Vous allez fabriquer, faire construire des petites cités à l'intérieur des collèges, récupérer des bâtiments ? Comment cela va-t-il s'organiser ?
- "L'idée - parce qu'il en existe déjà, qui s'appelle les "internats-relais" - c'est de récupérer des appartements sociaux où les enfants sont recadrés par quatre ou cinq, où les parents continuent à jouer un rôle en proximité, notamment les mères seules qui ont du mal à élever leurs adolescents, qui se regroupent en réseaux."
C'est un appartement loué par l'Etat ou par le Conseil général, avec des animateurs qui surveillent ?
- "Des éducateurs, des maîtres d'internat qui sont là en relais avec les parents. Les parents peuvent aussi s'impliquer dans ces internats scolaires. Mais le principe, c'est la régularité des horaires, la régularité de l'alimentation, le soutien scolaire - les enfants font leurs devoirs, sont encadrés. Et il y a une articulation avec le collège en proximité. C'est très efficace.
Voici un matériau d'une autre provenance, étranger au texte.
(** X9. FollowUp neither panics nor returns an error when the stored offset
    is a valid index into the stored businesses and the business there has
    a display-address line, whatever the response buffer holds and however
    the provider answers. *)
Theorem FollowUp_safe_in_range (E : Env) (c : Ctx) (bs : list Business)
    (b : Business) :
  businesses (MState (msg c)) = Some bs ->
  0 <= offset (MState (msg c)) ->
  nth_error bs (Z.to_nat (offset (MState (msg c)))) = Some b ->
  DisplayAddress (Location b) <> [] ->
  exists c', FollowUp E c = Val (None, c').
Proof.
  intros Hbs Hoff Hnth Hline.
  destruct (String.eqb (location (MState (msg c))) "") eqn:Hloc.
  - apply String.eqb_eq in Hloc. rewrite (FollowUp_empty_location E c Hloc).
    destruct (searchYelp_returns E
                (setMsg c (setLocation (msg c) (Sentence (msg c)))))
      as (c' & Hrun & _); [exact Hoff|].
    now exists c'.
  - apply String.eqb_neq in Hloc.
    rewrite (FollowUp_known_location E c Hloc).
    + exact (followUpWords_defined E bs b _ Hoff Hnth Hline _ c Hbs).
    + rewrite Hbs. intros [= ->]. destruct (Z.to_nat _); discriminate.
Qed.

Lemma FollowUp_safe_in_range_witness :
  exists c',
    FollowUp Scenario.down
             (Scenario.turn
                (Scenario.tacos [Scenario.cart; Scenario.torchys] 1)
                "else, where?")
    = Val (None, c').
Proof.
  exact (FollowUp_safe_in_range Scenario.down
           (Scenario.turn (Scenario.tacos [Scenario.cart; Scenario.torchys] 1)
                          "else, where?")
           [Scenario.cart; Scenario.torchys] Scenario.torchys
           eq_refl ltac:(cbn; lia) eq_refl ltac:(discriminate)).
Defined.

(** X10. When the value under "businesses" is nil and the location is
    known, the guard for the empty list does not apply, and a response
    buffer that begins with a word of a case that reads the business makes
    FollowUp panic on the type assertion of the accessor. *)
Theorem FollowUp_nil_businesses (E : Env) (c : Ctx) (w : string)
    (ws : list string) :
  location (MState (msg c)) <> "" ->
  businesses (MState (msg c)) = None ->
  Strings.Fields (resp c) = w :: ws ->
  readsBusiness w = true ->
  FollowUp E c = Panic TypeAssertion.
Proof.
  intros Hloc Hbs Hwords Hreads.
  rewrite (FollowUp_known_location E c Hloc) by (rewrite Hbs; discriminate).
  rewrite Hwords. cbn [followUpWords].
  unfold readsBusiness, normal in Hreads.
  unfold followUpWord, getRating, getPhone, getURL, getAddress, stateBusinesses;
    cbv zeta.
  rewrite Hbs. cbn [bind].
  revert Hreads.
  generalize (Strings.ToLower (Strings.TrimRight w ").,;?!:")). intros key.
  rewrite !isCase_app. intros Hreads.
  repeat match goal with
         | |- context [if isCase key ?l then Panic _ else _] =>
             destruct (isCase key l); [reflexivity|]
         end.
  discriminate Hreads.
Qed.

Lemma FollowUp_nil_businesses_witness :
  FollowUp (Scenario.serving [Scenario.torchys])
           (Scenario.turn {| query := "tacos "; location := "Austin";
                             offset := 0; businesses := None |}
                          "Pics, please")
  = Panic TypeAssertion.
Proof.
  apply (FollowUp_nil_businesses (Scenario.serving [Scenario.torchys])
           (Scenario.turn {| query := "tacos "; location := "Austin";
                             offset := 0; businesses := None |}
                          "Pics, please")
           "Pics," ["please"]);
    [discriminate | reflexivity | reflexivity | reflexivity].
Defined.

(** ** Upper case and trailing punctuation *)

Lemma toLowerByte_idem (a : ascii) :
  Strings.toLowerByte (Strings.toLowerByte a) = Strings.toLowerByte a.
Proof.
  destruct a as [[] [] [] [] [] [] [] []]; vm_compute; reflexivity.
Qed.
C'est à partir de la sixième. Quand un enfant passe du CM2 à la sixième, il passe d'un enseignant à huit, donc il est déjà un peu déstabilisé quand il n'est pas cadré chez lui. Ensuite, les horaires deviennent irréguliers ; il n'y a pas forcément d'encadrement après les cours. Sixième-cinquième, c'est là un peu où tout se joue. Donc si les enfants sont bien cadrés à ce moment-là, on les fait cheminer dans ce qui est le plus important pour eux."
Combien d'encadrants par enfant ?
- "Les internats scolaires sont des structures souples. Certains se mettent déjà en place. Ce qui est important, c'est de les encourager ; les conseillers généraux lors des états généraux que j'ai organisés, se sont engagés, pour plusieurs d'entre eux. Je vais signer avec eux des conventions-pilotes dans le cadre desquelles ils vont mettre en place des structures d'accueil pour les enfants de dix à douze ans."
Tout cela fait partie des choses dont vous parlerez, y compris à Yokohama...
- "Oui et l'idée est que la politique de l'enfance n'est pas distincte de celle de la famille. Le droit premier de l'enfant, c'est d'être élevé par ses parents. Donc aidons les parents à exercer leurs responsabilités et leur autorité."